YOUR GOAL>
Go over the data below and say how many lines hold the word "eexists". Only the number is needed.

INFORMATION SHOWN>
(* ===== verification/AfXdpProps.v ===== *)
(** * Theorems about af_xdp_user.c

    The statistics count exactly the packets that were delivered, nothing is
    ever sent, and the checksum helpers keep an Internet checksum valid. *)

From S2P Require Import Prelude Packet XskRing Xsk XskInv XskSpec XskKernel XskProps AfXdp.

(** ** The statistics *)

Definition packet_bytes_total (dn : list packet) : Z := foldr (λ p n, dlen p.1 + n) 0 dn.

Lemma packet_bytes_total_app l1 l2 :
  packet_bytes_total (l1 ++ l2) = packet_bytes_total l1 + packet_bytes_total l2.
Proof. induction l1 as [|p l1 IH]; [done|]. cbn. unfold packet_bytes_total in *. rewrite IH. lia. Qed.

(** [n] packets counted, the bytes of [dn], and nothing sent. *)
Definition counted (n : Z) (dn : list packet) (st : stats_record) : Prop :=
  rx_packets st = u64 n ∧ rx_bytes st = u64 (packet_bytes_total dn) ∧ tx_packets st = 0 ∧ tx_bytes st = 0.

Section counts.
Context {K : Type}.
Variables (slack : Z) (holds : K → list Z) (delivered : K → list packet) (turn : world K → world K).
Hypothesis turn_ok : ∀ w, rtc (kstep slack holds delivered) w (turn w).
Abbreviation inv := (winv slack holds delivered).

Lemma count_packet_ok n : body_ok slack holds delivered (λ _, counted n) (count_packet turn).
Proof.
  intros w fl m i rl dn d b pend st H (Hp & Hb & Ht1 & Ht2) Hdel Hin Hby Hfree.
  destruct (xsk_free_umem_frame_spec (sock w) (addr d)) as (s & E & _); [by eapply inv_stack|done|].
  unfold count_packet, process_packet. cbn [mbind res_bind]. rewrite E. cbn [mbind res_bind].
  eexists _, s. split; [reflexivity|]. split; [|done]. split_and!; try done. cbn.
  rewrite Hb, packet_bytes_total_app. cbn. rewrite Z.add_0_r. unfold u64. by rewrite Zplus_mod_idemp_l.
Qed.

(** One call counts its batch, and sends nothing. *)
Lemma handle_counts fuel w fl rl dn st :
  inv w 0 [] fl 0 0 rl dn → counted (Z.of_nat (length dn)) dn st →
  ∃ st' w' fl' rl' dn', handle_receive_packets turn fuel st w = Ok (st', w') ∧
    inv w' 0 [] fl' 0 0 rl' (dn ++ dn') ∧ counted (Z.of_nat (length (dn ++ dn'))) (dn ++ dn') st' ∧
    Z.of_nat (length dn') ≤ RX_BATCH_SIZE.
Proof.
  intros H Hc. unfold handle_receive_packets.
  destruct (receive_batch_spec slack holds delivered turn turn_ok (λ _, counted (Z.of_nat (length dn)))
    (λ _ _ _ H, H) fuel _ w fl rl dn st (count_packet_ok _) H Hc) as
    (rcvd & st1 & w1 & fl1 & rl1 & dn1 & E & H1 & (C1 & C2 & C3 & C4) & Hlen & Hn & _).
  rewrite E. cbn [mbind res_bind]. destruct (Z.eqb_spec rcvd 0) as [H0|H0].
  - exists st1, w1, fl1, rl1, dn1. split; [done|]. split; [done|]. split; [|lia].
    split; [|done]. rewrite C1, length_app. f_equal. lia.
  - unfold complete_tx. rewrite (wi_out _ _ _ _ _ _ _ _ _ _ _ H1). cbn [Z.eqb mbind res_bind].
    eexists _, w1, fl1, rl1, dn1. split; [reflexivity|]. split; [done|].
    split; [|lia]. split; [|done]. cbn. rewrite C1, length_app, <-Hlen. unfold u64.
    rewrite Zplus_mod_idemp_l. f_equal. lia.
Qed.

End counts.


(** ** The Internet checksum *)

(** The one's-complement sum of 16-bit words. *)
Definition ones_sum (ws : list Z) : Z := foldl csum16_add 0 ws.
(** A receiver accepts words whose sum, checksum included, is all ones. *)
Definition checksum_valid (ws : list Z) : Prop := ones_sum ws mod 65535 = 0.
Definition words (ws : list Z) : Prop := Forall (λ x, 0 ≤ x < 2 ^ 16) ws.

Lemma foldl_csum a ws :
  0 ≤ a < 2 ^ 16 → words ws →
  0 ≤ foldl csum16_add a ws < 2 ^ 16 ∧
  foldl csum16_add a ws mod 65535 = (a + foldr Z.add 0 ws) mod 65535.
Proof.
  intros Ha Hw. revert a Ha. induction Hw as [|x ws Hx _ IH]; intros a Ha; cbn.
  - by rewrite Z.add_0_r.
  - destruct (csum16_add_spec a x Ha Hx) as [R M]. destruct (IH _ R) as [R' M']. split; [done|].
    rewrite M', <-Zplus_mod_idemp_l, M, Zplus_mod_idemp_l. f_equal. lia.
Qed.

(** [csum_replace2] does what it is for: when a 16-bit word of a packet with a
    valid Internet checksum is replaced, the checksum it computes makes the new
    packet valid, wherever the word and the checksum stand. *)
Lemma csum_replace2_keeps_validity ws1 ws2 sum old new :
  words (ws1 ++ ws2) → 0 ≤ sum < 2 ^ 16 → 0 ≤ old < 2 ^ 16 → 0 ≤ new < 2 ^ 16 →
  checksum_valid (ws1 ++ [sum; old] ++ ws2) →
  checksum_valid (ws1 ++ [csum_replace2 sum old new; new] ++ ws2).
Proof.
  intros Hw Hs Ho Hn. destruct (csum_replace2_spec sum old new Hs Ho Hn) as [R M].
  unfold checksum_valid, ones_sum. apply Forall_app in Hw as [Hw1 Hw2].
  assert (∀ a b, 0 ≤ a < 2 ^ 16 → 0 ≤ b < 2 ^ 16 →
    foldl csum16_add 0 (ws1 ++ [a; b] ++ ws2) mod 65535 =
    ((a + b) + (foldr Z.add 0 ws1 + foldr Z.add 0 ws2)) mod 65535) as Hsum.
  { intros a b Ha Hb. assert (words (ws1 ++ [a; b] ++ ws2)) as Hall.
    { apply Forall_app. split; [done|]. do 2 (constructor; [done|]). done. }
    rewrite (proj2 (foldl_csum 0 _ ltac:(lia) Hall)). f_equal. rewrite foldr_app. cbn.
    assert (∀ l z, foldr Z.add z l = foldr Z.add 0 l + z) as Hz.
    { intros l z. induction l as [|y l IH]; [done|]. cbn. rewrite IH. lia. }
    rewrite (Hz ws1). lia. }
  rewrite !Hsum by done. intros H.
  rewrite <-Zplus_mod_idemp_l, M, Zplus_mod_idemp_l. exact H.
Qed.

Lemma csum_replace2_keeps_validity_witness :
  checksum_valid ([0x1234] ++ [csum_replace2 0x6DCB 0x8000 0x8100; 0x8100] ++ []).
Proof.
  apply (csum_replace2_keeps_validity [0x1234] [] 0x6DCB 0x8000 0x8100);
    [repeat constructor; discriminate|done|done|done|reflexivity].
Defined.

RESPONSE BOX>
2